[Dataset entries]
—————

Lemma get_price_within_sleeps E b url st r st' :
  counter st url <= 2 -> sleeps_usual (sleeps st) ->
  get_price_within E b url st = (r, st') ->
  sleeps_usual (sleeps st').
Proof.
  revert st r st'. induction b as [|b IH]; intros st r st' Hc Hs Hrun.
  - cbn in Hrun. now injection Hrun as <- <-.
  - pose proof (attempted_sleeps_usual E url st Hs) as Hatt.
    rewrite get_price_within_S, get_price_try_run in Hrun.
    destruct (http_get E (S (List.length (requests st))) url) as [resp|e].
    2:{ now injection Hrun as <- <-. }
    unfold after_fetch in Hrun.
    destruct (status_code resp =? 403)%Z.
    + unfold bind in Hrun.
      pose proof (handle_retry_sleeps_usual url (attempted E url st) Hc Hatt) as Hgate.
      pose proof (handle_retry_counter url (attempted E url st) url) as Hcount.
      rewrite handle_retry_run in Hrun, Hgate, Hcount.
      cbv zeta in Hrun, Hgate, Hcount. cbn [snd] in Hgate, Hcount.
      change (counter (attempted E url st) url) with (counter st url) in *.
      set (st1 := mkBot _ _ _) in Hrun, Hgate, Hcount.
      destruct (decide (url = url)) as [_|]; [|congruence].
      destruct (3 <=? S (counter st url)) eqn:H3; cbn [negb] in Hrun.
      * unfold raise in Hrun. now injection Hrun as <- <-.
      * apply Nat.leb_gt in H3.
        destruct (get_price_within E b url st1) as [r1 st2] eqn:Hrec.
        assert (Hc1 : counter st1 url <= 2)
          by (unfold counter; rewrite Hcount; cbn; lia).
        pose proof (IH _ _ _ Hc1 Hgate Hrec) as Hfinal.
        destruct r1; now injection Hrun as <- <-.
    + destruct (read_page_run E url resp (attempted E url st)) as [[e He]|[found Hf]].
      * rewrite He in Hrun. now injection Hrun as <- <-.
      * rewrite Hf in Hrun. now injection Hrun as <- <-.
Qed.

Lemma reachable_bounds E st :
  reachable E st ->
  (forall url, counter st url <= 2) /\ sleeps_usual (sleeps st).
Proof.
  induction 1 as [|st url0 _ [IHc IHs]|st url0 _ [IHc IHs]].
  - split; [|intros d []].
    intros url. unfold counter. cbn [init retry_count].
    rewrite lookup_empty. cbn. lia.
  - split; [|now apply handle_retry_sleeps_usual].
    intros url. unfold counter. rewrite handle_retry_counter.
    destruct (decide (url0 = url)); [|apply IHc].
    specialize (IHc url0). cbn [default from_option id].
    destruct (counter st url0) as [|[|n]]; cbn; lia.
  - destruct (get_price E url0 st) as [r st'] eqn:Hrun. cbn [snd]. split.
    + intros url. unfold counter.
      destruct (get_price_within_outcome E _ _ _ _ _ Hrun) as (Hother & Hurl & _).
      destruct (decide (url = url0)) as [->|Hne].
      * destruct Hurl as [-> |(c & -> & Hle)]; [apply IHc | exact Hle].
      * rewrite (Hother url Hne). apply IHc.
    + eapply get_price_within_sleeps; [apply IHc | exact IHs | exact Hrun].
Qed.

(** X7. Whatever calls of [_handle_retry] and [get_price] a bot has made,
    every back-off sleep it has taken lasted 30, 60 or 120 seconds: the cap
    of 300 seconds of line 114 is never reached. *)
Theorem backoff_never_capped (E : env) (st : bot) (d : Z) :
  reachable E st -> In (Backoff d) (sleeps st) ->
  d = 30%Z \/ d = 60%Z \/ d = 120%Z.
Proof. intros Hreach. now apply (reachable_bounds E st Hreach). Qed.

Lemma backoff_never_capped_witness :
  let E0 := Sample.always (Sample.page 403 []) Sample.legacy_page in
  let st := snd (get_price E0 Sample.url init) in
  reachable E0 st /\ In (Backoff 120) (sleeps st)
  /\ (120 = 30 \/ 120 = 60 \/ 120 = 120)%Z.
Proof.
  intros E0 st.
  assert (H1 : reachable E0 st) by (constructor; constructor).
  assert (H2 : In (Backoff 120) (sleeps st)) by (vm_compute; tauto).
  split; [exact H1|]. split; [exact H2|].
  exact (backoff_never_capped E0 st 120 H1 H2).
Defined.

(** ** Where a returned price comes from *)

Lemma read_page_found E url r st found st' :
  read_page E url r st = (Returns (Some found), st') ->
  (400 <=? status_code r)%Z && (status_code r <? 600)%Z = false
  /\ captcha_detected E r = false
  /\ exists soup, html_parser E (body r) = inr soup /\ extract soup = inr found.
Proof.
  unfold read_page, bind, raise_for_status, debug_dump, of_sum, write_count,
    raise, ret.
  destruct (_ && _)%bool; [discriminate|].
  destruct (captcha_detected E r); [discriminate|].
  destruct (html_parser E (body r)) as [e|soup]; [discriminate|].
  destruct (debug_mode E).
  - destruct (debug_write E (body r)); [discriminate|].
    destruct (extract soup) eqn:Hx; [discriminate|].
    intros [= <- _]. eauto.
  - destruct (extract soup) eqn:Hx; [discriminate|].
    intros [= <- _]. eauto.
Qed.

Lemma get_price_within_found E b url st found st' :
  get_price_within E b url st = (Returns (Some found), st') ->
  exists n r soup,
    http_get E n url = Responds r
    /\ (400 <=? status_code r)%Z && (status_code r <? 600)%Z = false
    /\ captcha_detected E r = false
    /\ html_parser E (body r) = inr soup
    /\ extract soup = inr found.
Proof.
  revert st st'. induction b as [|b IH]; intros st st' Hrun; [discriminate|].
  rewrite get_price_within_S, get_price_try_run in Hrun.
  destruct (http_get E (S (List.length (requests st))) url) as [resp|e] eqn:Hget;
    [|discriminate].
  unfold after_fetch in Hrun.
  destruct (status_code resp =? 403)%Z.
  - unfold bind in Hrun. rewrite handle_retry_run in Hrun. cbv zeta in Hrun.
    destruct (negb _); [|discriminate].
    set (st1 := mkBot _ _ _) in Hrun.
    destruct (get_price_within E b url st1) as [r1 st2] eqn:Hrec.
    destruct r1 as [[found1|]|e|]; try discriminate.
    injection Hrun as -> ->. eapply IH, Hrec.
  - destruct (read_page E url resp (attempted E url st)) as [r1 st2] eqn:Hpage.
    destruct r1 as [[found1|]|e|]; try discriminate.
    injection Hrun as -> ->.
    destruct (read_page_found _ _ _ _ _ _ Hpage) as (Hs & Hc & soup & Hp & Hx).
    exists (S (List.length (requests st))), resp, soup. auto.
Qed.

(** X8. A price that [get_price] returns was extracted from an answer to a
    request for that URL whose status is outside 400-599 and whose text does
    not contain the CAPTCHA marker; the price is not negative. No price ever
    comes from an error page or from a challenge page. *)
Theorem returned_price_comes_from_a_good_page (E : env) (url : string)
  (st st' : bot) (price : PyFloat.float) (name : text) :
  get_price E url st = (Returns (Some (price, name)), st') ->
  PyFloat.nonneg price = true
  /\ exists n r soup,
       http_get E n url = Responds r
       /\ ((status_code r < 400)%Z \/ (600 <= status_code r)%Z)
       /\ captcha_detected E r = false
       /\ html_parser E (body r) = inr soup
       /\ extract soup = inr (price, name).
Proof.
  intros Hrun.
  destruct (get_price_within_found _ _ _ _ _ _ Hrun)
    as (n & r & soup & Hget & Hstatus & Hcaptcha & Hparse & Hx).
  split.
  - unfold extract in Hx.
    destruct (find_name_element soup); [|discriminate].
    destruct (find_price_element soup); [|discriminate].
    destruct (price_of_text _) as [e|p] eqn:Hp; [discriminate|].
    injection Hx as <- _.
    apply unsigned_nonneg. eapply price_of_text_unsigned, Hp.
  - exists n, r, soup. repeat split; auto.
    apply andb_false_iff in Hstatus as [H|H];
      [left; apply Z.leb_gt in H | right; apply Z.ltb_ge in H]; lia.
Qed.

Lemma returned_price_comes_from_a_good_page_witness :
  let E0 := Sample.always (Sample.page 200 Sample.shop_page) Sample.legacy_page in
  exists st',
    get_price E0 Sample.url init
    = (Returns (Some (PyFloat.of_decimal 3899 2, py "Leren sneakers laag wit")), st')
    /\ PyFloat.nonneg (PyFloat.of_decimal 3899 2) = true.
Proof.
  intros E0.
  destruct (get_price E0 Sample.url init) as [r st'] eqn:Hrun.
  assert (Hr : r = Returns (Some (PyFloat.of_decimal 3899 2, py "Leren sneakers laag wit"))).
  { apply (f_equal fst) in Hrun. cbn [fst] in Hrun. rewrite <- Hrun.
    vm_compute. reflexivity. }
  subst r. exists st'. split; [reflexivity|].
  exact (proj1 (returned_price_comes_from_a_good_page _ _ _ _ _ _ Hrun)).
Defined.

(** ** Which element gives the price *)

Lemma price_selector_tags sel n :
  In sel price_selectors -> Soup.matches sel n = true ->
  Soup.named_in ["span"; "p"; "div"]%string n = true.
Proof.
  intros Hsel Hm. destruct n as [s|name attrs contents]; [discriminate|].
  cbn [Soup.matches] in Hm. apply andb_true_iff in Hm as [Hname _].
  apply String.eqb_eq in Hname. subst name.
  cbn [Soup.named_in].
  repeat (destruct Hsel as [<-|Hsel]; [reflexivity|]). destruct Hsel.
Qed.

(** X9. The chain of selectors only decides which element is preferred: a
    price element is found exactly when some [span], [p] or [div] of the page
    has a text with the euro sign and a digit, and the element found is
    always such an element. *)
Theorem price_element_found_iff (doc : Soup.soup) :
  (find_price_element doc = None
   <-> forall e, In e (Soup.find_all_named doc ["span"; "p"; "div"]%string) ->
                 price_like e = false)
  /\ forall e, find_price_element doc = Some e ->
               price_like e = true
               /\ In e (Soup.find_all_named doc ["span"; "p"; "div"]%string).
Proof.
  assert (Hchain : forall e, first_price_like doc price_selectors = Some e ->
            price_like e = true
            /\ In e (Soup.find_all_named doc ["span"; "p"; "div"]%string)).
  { intros e He.
    destruct (first_price_like_some _ _ _ He) as (sel & Hsel & Hin & Hlike).
    split; [exact Hlike|].
    unfold Soup.find_all in Hin. apply List.filter_In in Hin as [Hin Hm].
    apply List.filter_In. split; [exact Hin|].
    eapply price_selector_tags; eassumption. }
  unfold find_price_element. split; [split|].
  - destruct (first_price_like doc price_selectors); [discriminate|].
    intros Hnone e. apply (List.find_none _ _ Hnone).
  - intros Hnone.
    destruct (first_price_like doc price_selectors) as [e|] eqn:He.
    + destruct (Hchain e eq_refl) as [Hlike Hin].
      rewrite (Hnone e Hin) in Hlike. discriminate.
    + destruct (List.find price_like _) as [e|] eqn:Hf; [|reflexivity].
      apply List.find_some in Hf as [Hin Hlike].
      rewrite (Hnone e Hin) in Hlike. discriminate.
  - intros e.
    destruct (first_price_like doc price_selectors) as [e0|] eqn:He.
    + intros [= <-]. now apply Hchain.
    + intros Hf. apply List.find_some in Hf as [Hin Hlike]. auto.
Qed.
(** * SpendAI: proxy credentials, secret cipher, pricing, usage ledger and
      budget alerts

    A shallow embedding of the services under [backend/src/services]:
    [encryptionService.js], [pricingService.js], [alertService.js],
    [budgetService.js], [proxyKeyService.js], [usageLoggingService.js] and
    [openaiProxyService.js].

    Conventions.
    - A JavaScript [string] is a Rocq [string]; its UTF-8 encoding is the
      byte sequence of the Rocq string, so plaintexts are well-formed text.
    - [async] functions are run to completion: a call either [Returns] a
      value or [Throws] an [error] object.
    - The datastore (Supabase), the upstream HTTP endpoint, the clock and the
      random generator are inputs of the functions that consult them.
    - Node's [crypto] primitives (HMAC-SHA256, AES-256-GCM) are an interface
      with their functional laws, not re-implemented.
    - A JavaScript number the code computes with is a binary64 [float];
      the decimal columns of the datastore are [Q]. *)

From Stdlib Require Import List String Ascii Bool Arith ZArith NArith Lia.
From Stdlib Require Import QArith Qround Qabs Lqa.
From Stdlib Require Strings.Byte.
From Stdlib Require Import Floats.PrimFloat Floats.SpecFloat Floats.FloatOps.
From Stdlib Require Import Floats.FloatAxioms.
From Stdlib Require Import Numbers.Cyclic.Int63.Uint63.
Import ListNotations.

Local Open Scope list_scope.
Local Open Scope string_scope.

(** ** JavaScript values, strings and exceptions *)

Module Js.

(** A JSON value as far as the services inspect it: [typeof] and
    truthiness. Objects and arrays are opaque. *)
Inductive value : Type :=
| Undefined
| Null
| Bool (b : bool)
| Num (n : Z)
| Str (s : string)
| Obj.

Definition truthy (v : value) : bool :=
  match v with
  | Undefined | Null => false
  | Bool b => b
  | Num n => negb (n =? 0)%Z
  | Str s => negb (s =? "")
  | Obj => true
  end.

(** [String.prototype.includes]. *)
Fixpoint includes (needle hay : string) : bool :=
  if String.prefix needle hay then true
  else match hay with
       | EmptyString => false
       | String _ rest => includes needle rest
       end.

(** [String.prototype.split] with a one-character separator. *)
Fixpoint split (sep : ascii) (s : string) : list string :=
  match s with
  | EmptyString => [EmptyString]
  | String c rest =>
      if Ascii.eqb c sep then EmptyString :: split sep rest
      else match split sep rest with
           | [] => [String c EmptyString]
           | p :: ps => String c p :: ps
           end
  end.

(** [Array.prototype.join]. *)
Definition join (sep : string) (parts : list string) : string :=
  String.concat sep parts.

(** The upstream response body at the fields the ledger reads; the rest
    of the JSON document is the opaque [payload]. *)
Record usage_object : Type := {
  prompt_tokens : value;
  completion_tokens : value;
  total_tokens : value
}.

—————

» **THE TASK**:
The answer must be a single number: the count of lines in the entries above that contain "Hsel".

» **COMPLETED TASK**:
3